Contro tale decisione ricorre l'imputato a mezzo del suo difensore, il quale a sostegno della richiesta di annullamento articola due motivi.
Con il primo motivo denuncia la violazione della legge penale e il vizio di motivazione in riferimento alla valutazione della prova della qualifica soggettiva in capo all'imputato di padre naturale del minore Al. , che i giudici del merito avevano erroneamente fondato sulla sola deposizione della madre, laddove invece la qualità di coniuge, di figlio legittimo e di figlio naturale, che costituiscono presupposti soggettivi indefettibili del reato de quo, e devono essere debitamente provate dall'accusa in maniera rigorosa. Richiama sul punto il principio espresso dalla giurisprudenza di legittimità a mente del quale ai fini dell'integrazione del delitto di violazione degli obblighi di assistenza familiare, il disconoscimento della paternità, anche se passato in giudicato, opera ex nunc e non ex tunc, per dedurne che il rapporto di discendenza è fondamentalmente connesso ad una situazione “ex lege” e relativo status e non alla filiazione naturale, situazione di fatto, che al contrario per produrre effetti giuridici ha bisogno di un esplicito riconoscimento da parte del padre o dell'esperimento con successo di un'azione legale di riconoscimento della paternità da parte del figlio o del coniuge “more uxorio, di segno evidentemente opposto a quello di disconoscimento esperita dal presunto padre legittimo. Con il secondo motivo deduce violazione di legge e difetto di motivazione in riferimento alla valutazione della prova dei presupposti del reato, costituiti dallo stato di bisogno dell'avente diritto e dell'incapacità economica dell'imputato.
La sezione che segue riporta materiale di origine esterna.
(** X15.  On a vertex none of whose faces carries the value -1,
    [vert_has_unique_face_set] answers true exactly when all the faces around
    the vertex are in one face set; a vertex without faces is unique.  (The
    value -1 is the marker of the loop for "no face seen yet".) *)
Theorem vert_has_unique_face_set_iff (vert_to_face_map : list (list Z))
    (face_sets : list Z) (vert : Z) :
  (forall f, In f (at_index [] vert_to_face_map vert) ->
             at_index 0%Z face_sets f <> (-1)%Z) ->
  (vert_has_unique_face_set vert_to_face_map (Some face_sets) vert = true <->
   forall f g, In f (at_index [] vert_to_face_map vert) ->
               In g (at_index [] vert_to_face_map vert) ->
               at_index 0%Z face_sets f = at_index 0%Z face_sets g).
Proof.
  unfold vert_has_unique_face_set.
  generalize (at_index [] vert_to_face_map vert) as l. intros l Hvalid.
  rewrite negb_true_iff. destruct l as [|f0 l].
  - cbn. split; [intros _ f g [] | reflexivity].
  - cbn [fold_left]. cbn beta iota. change (-1 =? -1)%Z with true. cbn iota.
    rewrite unique_loop_started by (apply Hvalid; left; reflexivity).
    split.
    + intros Hall f g Hf Hg.
      assert (Heq : forall x, In x (f0 :: l) ->
                      at_index 0%Z face_sets x = at_index 0%Z face_sets f0).
      { intros x [<- | Hx]; [reflexivity | apply Hall, Hx]. }
      rewrite (Heq f Hf), (Heq g Hg). reflexivity.
    + intros Hall f Hf. apply Hall; [right; exact Hf | left; reflexivity].
Qed.

(** Vertex 0 lies on the faces 0 and 1, both in face set 3. *)
Lemma vert_has_unique_face_set_iff_witness :
  vert_has_unique_face_set [[0; 1]; [1; 2]]%Z (Some [3; 3; 4]%Z) 0 = true <->
  forall f g, In f (at_index [] [[0; 1]; [1; 2]]%Z 0) ->
              In g (at_index [] [[0; 1]; [1; 2]]%Z 0) ->
              at_index 0%Z [3; 3; 4]%Z f = at_index 0%Z [3; 3; 4]%Z g.
Proof.
  apply (vert_has_unique_face_set_iff [[0; 1]; [1; 2]]%Z [3; 3; 4]%Z 0).
  intros f Hf. cbn in Hf. destruct Hf as [<- | [<- | []]]; cbn; discriminate.
Defined.

(** X16.  The face set [vert_face_set_get] reports for a vertex of the
    plain mesh is the largest of the face sets of its faces, and it is one
    the vertex has according to [vert_has_face_set], as soon as one of its
    faces is in a positive face set. *)
Theorem vert_face_set_get_is_had (SCULPT_FACE_SET_NONE : Z)
    (vert_to_face_map : list (list Z)) (face_sets : list Z) (vertex : Z) :
  (exists f, In f (at_index [] vert_to_face_map vertex) /\
             (0 < at_index 0 face_sets f)%Z) ->
  let face_set :=
    vert_face_set_get SCULPT_FACE_SET_NONE (Some face_sets) vert_to_face_map vertex in
  vert_has_face_set SCULPT_FACE_SET_NONE vert_to_face_map (Some face_sets) vertex face_set
  = true /\
  forall f, In f (at_index [] vert_to_face_map vertex) ->
            (at_index 0 face_sets f <= face_set)%Z.
Proof.
  unfold vert_face_set_get, vert_has_face_set.
  generalize (at_index [] vert_to_face_map vertex) as l. intros l Hpos. cbv zeta.
  set (step := fun (face_set face_index : Z) =>
                 if (at_index 0 face_sets face_index >? face_set)%Z
                 then at_index 0%Z face_sets face_index else face_set).
  assert (Hinv : forall l0 s,
             (s <= fold_left step l0 s)%Z /\
             (forall f, In f l0 -> (at_index 0 face_sets f <= fold_left step l0 s)%Z) /\
             (fold_left step l0 s = s \/
              exists f, In f l0 /\ at_index 0%Z face_sets f = fold_left step l0 s)).
  { induction l0 as [|f l0 IH]; intros s; cbn [fold_left].
    - split; [lia|]. split; [intros f [] | left; reflexivity].
    - destruct (IH (step s f)) as [Hge [Hall Hmem]].
      assert (Hstep : (s <= step s f /\ at_index 0 face_sets f <= step s f)%Z /\
                      (step s f = s \/ step s f = at_index 0%Z face_sets f)).
      { unfold step. destruct (at_index 0 face_sets f >? s)%Z eqn:E.
        - apply Z.gtb_lt in E. split; [lia | right; reflexivity].
        - rewrite Z.gtb_ltb in E. apply Z.ltb_ge in E. split; [lia | left; reflexivity]. }
      destruct Hstep as [[Hs Hf] Hval].
      split; [lia|]. split.
      + intros g [<- | Hg]; [lia | apply Hall, Hg].
      + destruct Hmem as [Hsame | [g [Hg Heq]]].
        * destruct Hval as [Hv | Hv].
          -- left. congruence.
          -- right. exists f. split; [left; reflexivity | congruence].
        * right. exists g. split; [right; exact Hg | exact Heq]. }
  destruct (Hinv l 0%Z) as [_ [Hall Hmem]]. split; [|exact Hall].
  destruct Hpos as [f [Hf Hfpos]].
  destruct Hmem as [Hzero | [g [Hg Heq]]].
  - specialize (Hall f Hf). lia.
  - apply existsb_exists. exists g. split; [exact Hg | apply Z.eqb_eq; exact Heq].
Qed.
Il primo motivo di ricorso è fondato, in esso assorbito il secondo.
Ed invero, premesso che la qualità di figlio legittimo o di figlio naturale non può essere provata se non attraverso le forme stabilite dalla legge, è evidente nel caso in esame l'errore di diritto in cui è incorso il giudice del gravame nel ritenere provata la qualifica di figlio naturale riconosciuto in capo al minore Al. alla stregua delle sole affermazioni della madre su di un presunto riconoscimento da parte dell'imputato. Non si è tenuto nel dovuto conto che il minore non è nato in costanza di un matrimonio legittimo, ma in costanza di una convivenza more uxorio.
Orbene nell'ipotesi del minore, nato in costanza di un matrimonio l'obbligazione in capo al padre ex art.570/2 n.2 cp. di non far mancare i mezzi di sussistenza al minore sussiste in funzione della presunzione di paternità stabilita dal codice civile e si protrae fino all'esperimento con successo del disconoscimento della paternità, operativo peraltro ex nunc e non ex tunc. Di converso nell'ipotesi del minore non nato in costanza di matrimonio la menzionata obbligazione in capo al padre naturale presuppone la prova della filiazione, da acquisirsi o mediante l'atto di riconoscimento formale ovvero mediante altro modo consentito, non esclusa eventualmente l'applicazione della pregiudiziale di stato ai sensi e per gli effetti dell'art.3 cpp.
Nella fattispecie in esame il riferimento, contenuto nella sentenza impugnata, alla testimonianza della madre in ordine all'avvenuto riconoscimento del minore Al. ad opera del padre naturale, non confortato da atti giudiziali e neppure da riscontri anagrafici, non è sufficiente a sostenere il giudizio di colpevolezza del ricorrente in ordine alla contestata inosservanza dell'obbligo di mantenimento.
Si impone pertanto l'annullamento della sentenza impugnata e il rinvio ad altra Sezione della Corte di Appello di Firenze, che nel demandato nuovo giudizio provveda a colmare l'evidenziata lacuna motivazionale alla stregua dei principi e delle direttive summenzionate.
P.Q.M.
Annulla la sentenza impugnata e rinvia per nuovo giudizio ad altra Sezione della Corte di Appello di Firenze.